During the Eid holiday, a simple graph went viral, depicting a secular decline in Pakistan's economic growth since the 1990s, compared to India's, as fifteen years rolled by. The frequency of low growth phases is growing. Meanwhile, the period of economic recovery shrinks to a shorter period in each cycle.

Anemic economic growth is the biggest challenge in a country dominated by a young and growing population. In today's scenario, poverty is increasing and the middle class is shrinking.

This is in stark contrast to what is happening in neighboring India. One can see the middle class vibe in India from the size of the crowd in the stadia during the IPL matches, which is a stark contrast to the (lack of) enthusiasm of the crowd during the recent PSL matches in Pakistan.
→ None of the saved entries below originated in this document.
(** The chunk that [off] starts: to the end of its page or of the request. *)
Definition chunk_at (off left : Z) : Z :=
  let chunk := 4096 - off mod 4096 in if left <? chunk then left else chunk.

(** The writing loop; [None] when a page cannot be had.  Every round but the
    first starts a page. *)
Fixpoint write_loop (fuel : nat) (f : Z) (src : list Z) (offset len written : Z)
  : kernel (option Z) :=
  if len <=? written then ret (Some written) else
  match fuel with
  | O => stuck
  | S fuel =>
      let off := u64 (offset + written) in
      let chunk := chunk_at off (len - written) in
      page <- ramfs_ensure_page f (off / 4096) ;;
      if page =? NULL then ret None else
      _ <- copy_in (page + off mod 4096) src written chunk ;;
      write_loop fuel f src offset len (written + chunk)
  end.

(** Rounds of the loops over the pages of a request. *)
Definition page_fuel (len : Z) : nat := Z.to_nat (len / 4096 + 2).

Definition ramfs_write (path : option (list Z)) (buf : option (list Z)) (len offset : Z) : kernel Z :=
  root <- gets ramfs_root ;;
  let nobuf := match buf with None => 0 <? len | Some _ => false end in
  if (root =? NULL) || (match path with None => true | Some _ => false end) || nobuf
  then ret VFS_ERR_INVAL else
  f <- ramfs_lookup path ;;
  if f =? NULL then ret VFS_ERR_NOTFOUND else
  nd <- load_node f ;;
  if n_is_dir nd then ret VFS_ERR_ISDIR else
  if len =? 0 then ret 0 else
  if n_size nd <? offset then ret VFS_ERR_INVAL else
  if VFS_MAX_FILE_SIZE <? u64 (offset + len) then ret VFS_ERR_NOSPACE else
  r <- write_loop (page_fuel len) f (default [] buf) offset len 0 ;;
  match r with
  | None => ret VFS_ERR_NOSPACE
  | Some written =>
      let end_ := u64 (offset + written) in
      nd <- load_node f ;;
      _ <- (if n_size nd <? end_ then store_node f (node_set_size end_ nd) else ret tt) ;;
      ret written
  end.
The good news is that the country is reeling from the long-standing economic crisis. Political pressure from a growing youth electorate and media is putting pressure on the powers that be to focus on sustainable economic recovery. basically. Young people want economic prosperity and security. Now the attempt to make Pakistan a bastion of Islam needs to be reduced with a big pinch of reality.

However, the youth are disillusioned and disillusioned by the actions of different forces from underground realities. They still focus on the bandage approach. The idea is to keep the economy current, even if it fails, based on the support of allies and international financial institutions (IMF, WB, etc.) while preventing drastic reforms.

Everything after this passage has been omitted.